Greenway Supply Company
Greenway Supply Company needed custom workflow software built around how their business actually runs — the same kind of ground-up data modeling a proper Lovable rescue often requires.
Read the case studyRescues for Other Tools
Built with something else, or a mix of tools? Every AI builder has its own failure modes.
Lovable Rescue: Frequently Asked Questions
Is a Lovable app built on Supabase secure by default?
No. Row Level Security is opt-in per table in Supabase, and Lovable's chat flow will happily generate working CRUD screens against a table with RLS disabled entirely. It looks and behaves exactly the same whether the data is locked down or wide open — which is exactly the problem.
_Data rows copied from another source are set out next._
(** ** events.go *)

(** The first event whose parents, where they are among the events, are ready,
    and the others in their order. *)
Fixpoint find_ready (exists_ ready : gset Z) (unsorted : list BaseEvent) : option (BaseEvent * list BaseEvent) :=
  match unsorted with
  | [] => None
  | e :: l =>
      if forallb (fun p => negb (bool_decide (p ∈ exists_) && negb (bool_decide (p ∈ ready)))) (e_parents e) then Some (e, l)
      else match find_ready exists_ ready l with
           | Some (e', l') => Some (e', e :: l')
           | None => None
           end
  end.

(** A turn that finds no event changes nothing, so that the loop does not end:
    it has no result then, as when the fuel, a unit per event, is short. *)
Fixpoint ByParents_loop (fuel : nat) (exists_ ready : gset Z) (unsorted res : list BaseEvent) : option (list BaseEvent) :=
  match unsorted, fuel with
  | [], _ => Some res
  | _, O => None
  | _, S fuel =>
      match find_ready exists_ ready unsorted with
      | None => None
      | Some (e, l) => ByParents_loop fuel exists_ ({[e_id e]} ∪ ready) l (res ++ [e])
      end
  end.

Definition ByParents (ee : list BaseEvent) : option (list BaseEvent) :=
  ByParents_loop (length ee) (list_to_set (e_id <$> ee)) ∅ ee [].

(** Parents before children. *)
Definition parents_first (ee res : list BaseEvent) : Prop :=
  forall pre e post p, res = pre ++ e :: post -> p ∈ e_parents e -> p ∈ e_id <$> ee -> p ∈ e_id <$> pre.

Lemma find_ready_spec ex rd l e l' : find_ready ex rd l = Some (e, l') ->
  l ≡ₚ e :: l' /\ forall p, p ∈ e_parents e -> p ∈ ex -> p ∈ rd.
Proof.
  revert l'. induction l as [|x l IH]; intros l' Hf; [done|]. cbn [find_ready] in Hf.
  destruct (forallb _ (e_parents x)) eqn:Hx.
  - injection Hf as <- <-. split; [done|]. intros p Hp Hex. rewrite forallb_forall in Hx. specialize (Hx p (proj1 (list_elem_of_In _ _) Hp)).
    apply negb_true_iff, andb_false_iff in Hx as [Hx|Hx]; [by apply bool_decide_eq_false in Hx|].
    by apply negb_false_iff, bool_decide_eq_true in Hx.
  - destruct (find_ready ex rd l) as [[e' l2]|]; [|done]. injection Hf as <- <-. destruct (IH l2 eq_refl) as [Hp Hr]. split; [|done].
    rewrite Hp. apply Permutation_swap.
Qed.

Lemma find_ready_some ex rd l e : e ∈ l -> (forall p, p ∈ e_parents e -> p ∈ ex -> p ∈ rd) -> find_ready ex rd l <> None.
Proof.
  intros He Hr. induction l as [|x l IH]; [by apply not_elem_of_nil in He|]. cbn [find_ready].
  destruct (forallb _ (e_parents x)) eqn:Hx; [done|]. apply elem_of_cons in He as [<-|He].
  - exfalso. apply not_true_iff_false in Hx. apply Hx. apply forallb_forall. intros p Hp%list_elem_of_In. apply negb_true_iff, andb_false_iff.
    destruct (decide (p ∈ ex)) as [Hex|Hex]; [right|left]; [|by apply bool_decide_eq_false].
    apply negb_false_iff, bool_decide_eq_true. by apply Hr.
  - specialize (IH He). by destruct (find_ready ex rd l) as [[? ?]|].
Qed.

(** What the loop has put in order so far. *)
Lemma ByParents_loop_spec ee fuel : forall ready unsorted res out,
  ready = list_to_set (e_id <$> res) -> res ++ unsorted ≡ₚ ee -> parents_first ee res ->
  ByParents_loop fuel (list_to_set (e_id <$> ee)) ready unsorted res = Some out -> out ≡ₚ ee /\ parents_first ee out.
Proof.
  induction fuel as [|fuel IH]; intros ready unsorted res out Hrd Hp Hf Hl.
  - destruct unsorted; [|done]. injection Hl as <-. by rewrite app_nil_r in Hp.
  - destruct unsorted as [|u us]; [injection Hl as <-; by rewrite app_nil_r in Hp|]. cbn [ByParents_loop] in Hl.
    destruct (find_ready _ ready (u :: us)) as [[e l]|] eqn:He; [|done]. destruct (find_ready_spec _ _ _ _ _ He) as [Hperm Hr].
    apply (IH _ _ _ _) in Hl; [done| | |].
    + rewrite Hrd, fmap_app, list_to_set_app_L. cbn. set_solver.
    + by rewrite <- app_assoc, <- Hp, Hperm.
    + intros pre x post p Heq Hpx Hpe. destruct (decide (post = [])) as [->|Hpost].
      * apply app_inj_2 in Heq as [<- [= ->]]; [|done]. specialize (Hr p Hpx). rewrite Hrd in Hr. set_solver.
      * destruct (exists_last Hpost) as (post' & y & ->). rewrite app_comm_cons, app_assoc in Heq.
        apply app_inj_2 in Heq as [-> _]; [|done]. by apply (Hf pre x post').
Qed.

(** With a rank that parents decrease, a turn always finds an event. *)
Lemma ByParents_loop_ends ee (rank : BaseEvent -> nat) fuel :
  (forall e p e', e ∈ ee -> p ∈ e_parents e -> e' ∈ ee -> e_id e' = p -> (rank e' < rank e)%nat) ->
  forall ready unsorted res, ready = list_to_set (e_id <$> res) -> res ++ unsorted ≡ₚ ee -> (length unsorted <= fuel)%nat ->
  ByParents_loop fuel (list_to_set (e_id <$> ee)) ready unsorted res <> None.
Proof.
  intros Hrank. induction fuel as [|fuel IH]; intros ready unsorted res Hrd Hp Hlen; [by destruct unsorted; [|cbn in Hlen; lia]|].
  destruct unsorted as [|u us]; [done|]. cbn [ByParents_loop].
  assert (exists m, m ∈ u :: us /\ forall x, x ∈ u :: us -> (rank m <= rank x)%nat) as (m & Hm & Hmin).
  { clear. revert u. induction us as [|y us IH]; intros u; [exists u; split; [by left|]; intros x Hx; list_cases; by subst|].
    destruct (IH y) as (m & Hm & Hmin). destruct (decide (rank u <= rank m)%nat).
    - exists u. split; [by left|]. intros x [->|Hx]%elem_of_cons; [done|]. specialize (Hmin x Hx). lia.
    - exists m. split; [by right|]. intros x [->|Hx]%elem_of_cons; [lia|by apply Hmin]. }
  destruct (find_ready _ ready (u :: us)) as [[e l]|] eqn:He.
  - destruct (find_ready_spec _ _ _ _ _ He) as [Hperm _]. apply IH.
    + rewrite Hrd, fmap_app, list_to_set_app_L. cbn. set_solver.
    + by rewrite <- app_assoc, <- Hp, Hperm.
    + apply Permutation_length in Hperm. cbn in *. lia.
  - exfalso. apply (find_ready_some (list_to_set (e_id <$> ee)) ready (u :: us) m Hm); [|done].
    intros p Hpm Hex. apply elem_of_list_to_set, list_elem_of_fmap in Hex as (e' & -> & Hin).
    assert (m ∈ ee) as Hme by (rewrite <- Hp; set_solver). pose proof (Hrank m _ e' Hme Hpm Hin eq_refl) as Hlt.
    rewrite <- Hp in Hin. apply elem_of_app in Hin as [Hin|Hin]; [|specialize (Hmin e' Hin); lia]. rewrite Hrd. apply elem_of_list_to_set. by apply list_elem_of_fmap_2.
Qed.

(** A list of events, no two of which are each other's ancestors, is put in
    an order with parents before children, and all of it; what [ByParents]
    returns is such an order in any case. *)
Theorem ByParents_correct (ee : list BaseEvent) (rank : BaseEvent -> nat) :
  (forall e p e', e ∈ ee -> p ∈ e_parents e -> e' ∈ ee -> e_id e' = p -> (rank e' < rank e)%nat) ->
  exists res, ByParents ee = Some res /\ res ≡ₚ ee /\ parents_first ee res.
Proof.
  intros Hrank. destruct (ByParents ee) as [res|] eqn:Hb.
  - exists res. split; [done|]. apply (ByParents_loop_spec ee (length ee) ∅ ee []); [done|done| |done]. by intros [] ? ? ? [=].
  - by destruct (ByParents_loop_ends ee rank (length ee) Hrank ∅ ee []).
Qed.

(** ** event.go, serialization.go, test_common.go *)

(** A [TestEvent] is an event and its name, a list of runes. *)
Record TestEvent := mk_TestEvent { te_event : BaseEvent; te_Name : list Z }.

Definition AddParent (e : BaseEvent) (id : Z) : BaseEvent := SetParents e (e_parents e ++ [id]).

(** serialization.go: what is encoded, all of it; an error of the encoding leaves
    nothing. *)
Record TestEventMarshaling := mk_TestEventMarshaling {
  tm_Epoch : Z; tm_Seq : Z; tm_Frame : Z; tm_Creator : Z; tm_Parents : list Z; tm_Lamport : Z; tm_ID : Z; tm_Name : list Z
}.
Definition marshaled (e : TestEvent) : TestEventMarshaling :=
  let b := te_event e in
  mk_TestEventMarshaling (e_epoch b) (e_seq b) (e_frame b) (e_creator b) (e_parents b) (e_lamport b) (e_id b) (te_Name e).
Definition TestEvent_Bytes (EncodeToBytes : TestEventMarshaling -> outcome (list Z)) (e : TestEvent) : list Z :=
  match EncodeToBytes (marshaled e) with Ok b => b | _ => [] end.

Lemma TestEvent_Bytes_inj EncodeToBytes e1 e2 :
  (forall m, exists b, EncodeToBytes m = Ok b) -> (forall m1 m2 b, EncodeToBytes m1 = Ok b -> EncodeToBytes m2 = Ok b -> m1 = m2) ->
  TestEvent_Bytes EncodeToBytes e1 = TestEvent_Bytes EncodeToBytes e2 -> e1 = e2.
Proof.
  intros Hok Hinj He. unfold TestEvent_Bytes in He. destruct (Hok (marshaled e1)) as [b1 H1], (Hok (marshaled e2)) as [b2 H2].
  rewrite H1, H2 in He. subst b2. pose proof (Hinj _ _ _ H1 H2) as Hm. destruct e1 as [[] n1], e2 as [[] n2]. by injection Hm as ????????; subst.
Qed.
Can I keep building in Lovable after you rescue it?
Usually, yes. We're not trying to pull you off the tool that got you this far. We lock down the policies, clean up the schema, and add tests so future chat-driven changes are less likely to reopen the same holes.
Do you replace Supabase with something else?
Almost never. Supabase is a capable production database when it's configured correctly. We fix the configuration and the policies — not the platform underneath them.
How do you find every RLS gap without breaking working features?
We map every table's actual data-access pattern against its current policy, tighten each one individually, and test against your real app flows before anything ships — not a blanket lockdown that breaks half your screens.
My Lovable app already has paying customers — is it too risky to touch?
It's riskier not to. We stage every change in a separate Supabase project and validate it there first, so production data is never the test environment.
What does a Lovable rescue cost?
The audit is $1,500 flat, two-week turnaround. You get a written report of every issue we find, ranked by severity, plus a fixed-price quote for the fix work. Most Lovable rescues run $15,000–$50,000 depending on scope.